Fixpoint handle_options (answers : list (Z * option bytes)) (just_check_config : bool) p : M parsed :=
  match answers with
  | [] => mret (Options just_check_config p)
  | (c, optarg) :: answers =>
      if int8 c =? -1 then mret (Options just_check_config p) else
      r ← handle_option (int8 c) optarg just_check_config p;
      match r with
      | Options just_check_config p => handle_options answers just_check_config p
      | r => mret r
      end
  end.

Definition log_info (text : bytes) p : M process :=
  st ← stats_log text p.(logging); mret (set_logging st p).

Definition log_error (text : bytes) p : M process :=
  st ← stats_error_log text p.(logging); mret (set_logging st p).

Definition load_config (filename : option bytes) p : M (option config * process) :=
  filename ← defined filename;
  match files filename with
  | None =>
      name ← defined p.(servers).(config_file);
      p ← log_error (lit "failed to open file " ++ name) p;
      mret (None, p)
  | Some (init_ok, events) =>
      cfg ← parse_config init_ok events;
      mret (cfg, p)
  end.

(** The labels [success] and [err]. *)
Definition finish (cfg : option config) p w : M (process * world) :=
  '(col, w) ← destroy_server_collection p.(servers) w;
  _ ← (match cfg with Some cfg => destroy_config cfg | None => mret () end);
  mret (Process col (stats_log_end p.(logging)), w).

Definition main_exit (code : Z) (cfg : option config) p w : M started :=
  '(p, w) ← finish cfg p w; mret (Exited code p w).

(** From the configuration to [ev_run]. *)
Definition main_run (just_check_config : bool) (cfg : option config) p w : M started :=
  match cfg with
  | None =>
      p ← log_error (lit "failed to parse config") p;
      main_exit 1 None p w
  | Some cfg =>
      if just_check_config then main_exit 0 (Some cfg) p w else
      '(worked, col, w) ← connect_server_collection p.(servers) cfg w;
      let p := set_servers col p in
      if negb worked then main_exit 1 (Some cfg) p w else
      p ← log_info (lit "main: Starting event loop") p;
      mret (Running p cfg w)
  end.

Definition main_start (answers : list (Z * option bytes)) p w : M started :=
  let col := p.(servers) in
  let p := Process (Collection false col.(config_file) col.(statsd_server) col.(carbon_server))
             (stats_set_log_level STATSRELAY_LOG_INFO p.(logging)) in
  r ← handle_options answers false p;
  match r with
  | Returned code p => mret (Exited code p w)
  | Failed p => main_exit 1 None p w
  | Options just_check_config p =>
      p ← log_info PACKAGE_STRING p;
      p ← (if p.(servers).(initialized) then mret p else
           col ← init_server_collection default_config; mret (set_servers col p));
      '(cfg, p) ← load_config p.(servers).(config_file) p;
      main_run just_check_config cfg p w
  end.

(** ** Signals *)

(** SIGINT and SIGTERM.  As ev(3) says of [ev_break], it ends the loop only after the
    outstanding events have been processed: [run_pending]. *)
Definition graceful_shutdown p w : M (process * world) :=
  p ← log_info (lit "Received signal, shutting down.") p;
  '(col, w) ← destroy_server_collection p.(servers) w;
  mret (set_servers col p, w).
(** C17. stathasher.c: on a file that the parser accepts, the program prints for every input
    line its first word and, for each section that the file has, the line of the ring with
    index [hash(word) mod n] and that index; it exits with code 0 and frees every copy of
    a line. *)
Theorem stathasher_reports files default_config answers optind name es cfg input tr tr1 :
  read_options answers default_config tr = Some (inr name, tr) -> optind = 1 \/ optind = 3 ->
  files name = Some (true, es) -> Forall event_sized es -> len es < 2 ^ 32 ->
  parse_config true es tr = Some (Some cfg, tr1) ->
  Forall (fun line => len line < 2 ^ 32) input ->
  exists carbon statsd,
    section_lines cfg.(carbon_config) carbon /\ section_lines cfg.(statsd_config) statsd /\
    wp (stathasher_main files default_config answers optind input) (fun '(code, out, st) _ =>
      code = 0 /\ st.(text_of) = ∅ /\
      out = concat (key_report (used_lines cfg.(carbon_config) carbon)
                               (used_lines cfg.(statsd_config) statsd) <$> input)) tr.
Proof.
  intros Hopt Hind Hfile Hsz Hlen Hparse Hin.
  destruct (wlp_run _ _ _ _ _ (parse_config_keeps es Hsz ltac:(lia) tr) Hparse) as [_ Hty].
  specialize (Hty cfg eq_refl).
  assert (Hlines : forall sec, exists ls, section_lines (get_section sec cfg) ls).
  { intros sec. destruct (Hty sec) as (l & ls & b & ? & ? & ? & ? & _). exists ls, l. split_and!; [done..|lia]. }
  destruct (Hlines Carbon) as [carbon Hc], (Hlines Statsd) as [statsd Hs]. exists carbon, statsd.
  split; [done|]. split; [done|]. by eapply stathasher_main_spec.
Qed.

(** ** The tool and the relay *)

Lemma word_line key : (NUL ∉ key) -> Forall (fun c => isspace c = false) key -> word (key ++ [LF]) = key.
Proof.
  intros Hn Hk. induction Hk as [|c key Hc _ IH]; cbn; [done|]. apply not_elem_of_cons in Hn as [Hne Hn].
  rewrite Hc, bool_decide_false by done. cbn. by rewrite IH.
Qed.

(** The line of the section [sec] in what is printed for [key]: the part of carbon
    comes right after the key and the part of statsd ends the line. *)
Definition prints_shard sec (key address : bytes) (shard : Z) (out : bytes) : Prop :=
  exists before after,
    out = before ++ lit " " ++ section_name sec ++ lit "=" ++ address ++
          lit " " ++ section_name sec ++ lit "_shard=" ++ print_dec shard ++ after /\
    match sec with Carbon => before = lit "key=" ++ key | Statsd => after = [LF] end.

Lemma key_report_shard sec key address (ls : section -> list bytes) :
  ls sec !! Z.to_nat (shard_of key (len (ls sec))) = Some address -> len (ls sec) < 2 ^ 31 ->
  (NUL ∉ key) -> Forall (fun c => isspace c = false) key ->
  prints_shard sec key address (shard_of key (len (ls sec))) (key_report (ls Carbon) (ls Statsd) (key ++ [LF])).
Proof.
  intros Ha Hlen Hn Hk. unfold key_report. rewrite word_line by done.
  assert (Hrep : shard_report (section_name sec) (ls sec) key = lit " " ++ section_name sec ++ lit "=" ++ address ++
    lit " " ++ section_name sec ++ lit "_shard=" ++ print_dec (shard_of key (len (ls sec)))).
  { unfold shard_report. rewrite Ha. unfold print_shard. rewrite (proj2 (Z.ltb_lt _ _)); [done|].
    assert (Hpos : 0 < len (ls sec)) by (destruct (ls sec); [done|lens]).
    pose proof (Z.mod_pos_bound (murmur_ref key HASHLIB_SEED) (len (ls sec)) Hpos). unfold shard_of. lia. }
  destruct sec; cbn [section_name] in *; rewrite Hrep.
  - exists (lit "key=" ++ key). eexists. split; [by rewrite <- !app_assoc|done].
  - exists (lit "key=" ++ key ++ shard_report (lit "carbon") (ls Carbon) key), [LF].
    split; [by rewrite <- !app_assoc|done].
Qed.

(** C16. The tool tells where the relay sends.  A relay runs with the configuration that
    the parser made of a file; stathasher, run on the same file with the key of a line as
    its input, exits with code 0, and when a server of the relay accepts that line, it is
    queued on the backend whose address the tool has printed for the section of the
    server, with the index of its shard. *)
Theorem stathasher_predicts files default_config answers optind name es cfg tr0 tr1
    lines line c w tr sec ps s (lkey := line_key (sep_of sec) line) :
  read_options answers default_config tr0 = Some (inr name, tr0) -> optind = 1 \/ optind = 3 ->
  files name = Some (true, es) -> Forall event_sized es -> len es < 2 ^ 31 ->
  parse_config true es tr0 = Some (Some cfg, tr1) ->
  served (fun sec => get_section sec cfg) lines c w tr ->
  w.(stats_of) !! sec = Some (ps, s) -> NUL ∉ line -> len line < 2 ^ 31 ->
  key_length (sep_of sec) line < KEY_BUFFER_SIZE -> Forall (fun c => isspace c = false) lkey ->
  wp (stathasher_main files default_config answers optind [lkey ++ [LF]]) (fun '(code, out, _) _ =>
    code = 0 /\
    wp (stats_relay_line ps (line ++ [LF; NUL]) (len line) s) (fun '(r, s') _ =>
      r = 0 -> exists address a b b',
        prints_shard sec lkey address (shard_of lkey (len (lines sec))) out /\
        s.(mem) !! a = Some b /\ backend_key address = Some b.(stats).(key) /\
        s'.(mem) = <[a := b']> s.(mem) /\
        buffer_data b'.(client).(send_queue) =
          buffer_data b.(client).(send_queue) ++ line ++ [LF]) tr) tr0.
Proof.
  intros Hopt Hind Hfile Hsz Hlen Hparse Hs Hd Hn Hl Hk Hsp. pose proof (len_nonneg line).
  destruct (wlp_run _ _ _ _ _ (parse_config_keeps es Hsz ltac:(lia) tr0) Hparse) as [_ Hty].
  specialize (Hty cfg eq_refl). pose proof (served_config _ _ _ _ _ Hs) as Hcfg.
  assert (Hlines : forall sec, section_lines (get_section sec cfg) (lines sec)).
  { intros sec'. destruct (Hcfg sec') as [(l & Hring & Hrep) Haddr Hn' _]. by exists l. }
  assert (Hused : forall sec, used_lines (get_section sec cfg) (lines sec) = lines sec /\ len (lines sec) < 2 ^ 31).
  { intros sec'. destruct (Hlines sec') as (l & Hring & Hrep & _).
    destruct (Hty sec') as (l' & ls & b & Hring' & Hrep' & _ & Hle & _ & _ & Hini).
    assert (l' = l) as -> by congruence.
    assert (ls = lines sec') as ->
      by (apply (inj (fmap Some)); exact (rep_inj _ _ _ Hrep' Hrep)).
    split; [|lia]. unfold used_lines. by destruct Hini as [-> | ->]; [destruct (YamlConfig.initialized _)|]. }
  assert (Hkl : len lkey <= len line) by (unfold lkey, line_key, len; rewrite length_take; lia).
  eapply wp_mono.
  { apply (stathasher_main_spec files default_config answers optind name es cfg (lines Carbon) (lines Statsd)
      [lkey ++ [LF]] tr0 tr1);
      [done..|lia|done|apply (Hlines Carbon)|apply (Hlines Statsd)|].
    apply Forall_singleton. rewrite len_app. change (len [LF]) with 1. lia. }
  intros [[code out] st] tr2 (-> & _ & ->). split; [done|]. cbn [fmap list_fmap concat]. rewrite app_nil_r.
  change (carbon_config cfg) with (get_section Carbon cfg). change (statsd_config cfg) with (get_section Statsd cfg).
  rewrite (proj1 (Hused Carbon)), (proj1 (Hused Statsd)).
  eapply wp_mono; [apply (routes_spec (fun sec => get_section sec cfg) lines line c w tr sec); [done|done|done|lia|done]|].
  intros [r s'] tr' Hr Hz. destruct (Hr Hz) as (address & a & b & b' & Ha & Hb & Hkey & Hm & Hq & _).
  exists address, a, b, b'. split; [|done]. apply key_report_shard; [done|apply Hused| |done].
  intros Hin. apply Hn. by eapply subseteq_take.
Qed.
End proofs.
(** * prefect dev: the development commands of src/prefect/cli/dev.py

    A shallow embedding of the [dev] command group (build_docs, build_ui,
    ui, start, kubernetes_manifest) over an explicit world: the working directory, the process
    environment, the file system, the behaviour of the external tools and
    the log of what a command did.  The commands are sequential Python with
    one suspension point (the watch process awaited by [ui]); they are
    written in a small resumption monad with Python's exceptions. *)

From Stdlib Require Import ZArith Ascii String.
From stdpp Require Import base option list strings gmap.

Set Warnings "-register-all".
Local Open Scope Z_scope.
Local Open Scope string_scope.
Local Open Scope list_scope.

(** ** Data *)

(** A path is its list of components below the file system's root. *)
Definition path := list string.

(** [os.environ] and the [env=] argument of a spawned process. *)
Abbreviation environ := (gmap string string).

(** JSON values; a Python dict is the ordered list of its items. *)
Inductive json :=
| JNull
| JBool (b : bool)
| JNum (n : Z)
| JStr (s : string)
| JArr (items : list json)
| JObj (members : list (string * json)).

Abbreviation pydict := (list (string * json)).

Inductive content :=
| Text (s : string)
| Document (d : json).

Inductive node :=
| Dir
| File (c : content).

Definition filesystem := path → option node.

(** The exceptions the commands can meet. *)
Inductive exn :=
| CalledProcessError (returncode : Z) (cmd : list string)
| FileNotFoundError (p : path)
| FileExistsError (p : path)
| NotADirectoryError (p : path)
| IsADirectoryError (p : path)
| KeyboardInterrupt
| RuntimeError (msg : string).
(** * Max Open microsite: the tournament computation engine

    A shallow embedding of the scheduling, seeding, standings and bracket
    code of the microsite, and the properties of it that the
    specification states.  The code around them (the ranking editor, the
    result store with the schedule view, the totals of a table and the
    stored state) follows in the modules [Ranking], [Results], [Totals]
    and [Storage], with the properties that the code itself shows.

    The repository holds three revisions of [App.jsx], told apart by the
    storage key they use:
    - the first (key [v1]): static groups, [roundRobin], [calcStandings],
      [onImport], the bracket;
    - the second (key [v2]): a ranking ordered by hand and split after the
      seventh place; [onImport] now tests the two group keys;
    - the third (key [v3]): the seeding algorithms [splitSnake] and
      [splitGroups]; [calcStandings] now guards against stale records;
      export and import are gone.
    [roundRobin] and the bracket are the same in the three.  Where the
    revisions differ the latest that has the function bears its name here
    and the earlier one a suffixed name.

    Conventions of the embedding.
    - A JavaScript array is a [list], read with stdpp's lookup [l !! i]
      ([None] is JavaScript's [undefined]).
    - A JavaScript exception (reading a property of [undefined] or of
      [null]) is the [None] of the option monad: a function that can throw
      returns [option].
    - Numbers are integers ([Z]): scores are game counts, ranks are list
      positions, and sums of them are exact.  The conversion [Number(text)]
      of the host is a parameter of the standings code; its result [None]
      stands for every value that [Number.isFinite] rejects.
    - An object used as a dictionary is a [gmap] over its own keys; a name
      is taken not to be that of a property which every object inherits
      ([constructor], [toString] and the like). *)

From stdpp Require Import gmap strings list sorting pretty.
From Stdlib Require Import ZArith Lia ZifyNat.

(** [lia] extended to division and remainder by a constant. *)
Ltac lia_div := zify; Z.to_euclidean_division_equations; lia.

(** ** Data model *)

(** A competitor: [{ name, rank }]. *)
Record player := Player { name : string; rank : Z }.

=======

* Work instructions *
Once you find the line with "filename ← defined filename;" in the entries above, output it and each line after it up to and including the line with "(init_ok, events) =>", and nothing else.

* Exercise response *
  filename ← defined filename;
  match files filename with
  | None =>
      name ← defined p.(servers).(config_file);
      p ← log_error (lit "failed to open file " ++ name) p;
      mret (None, p)
  | Some (init_ok, events) =>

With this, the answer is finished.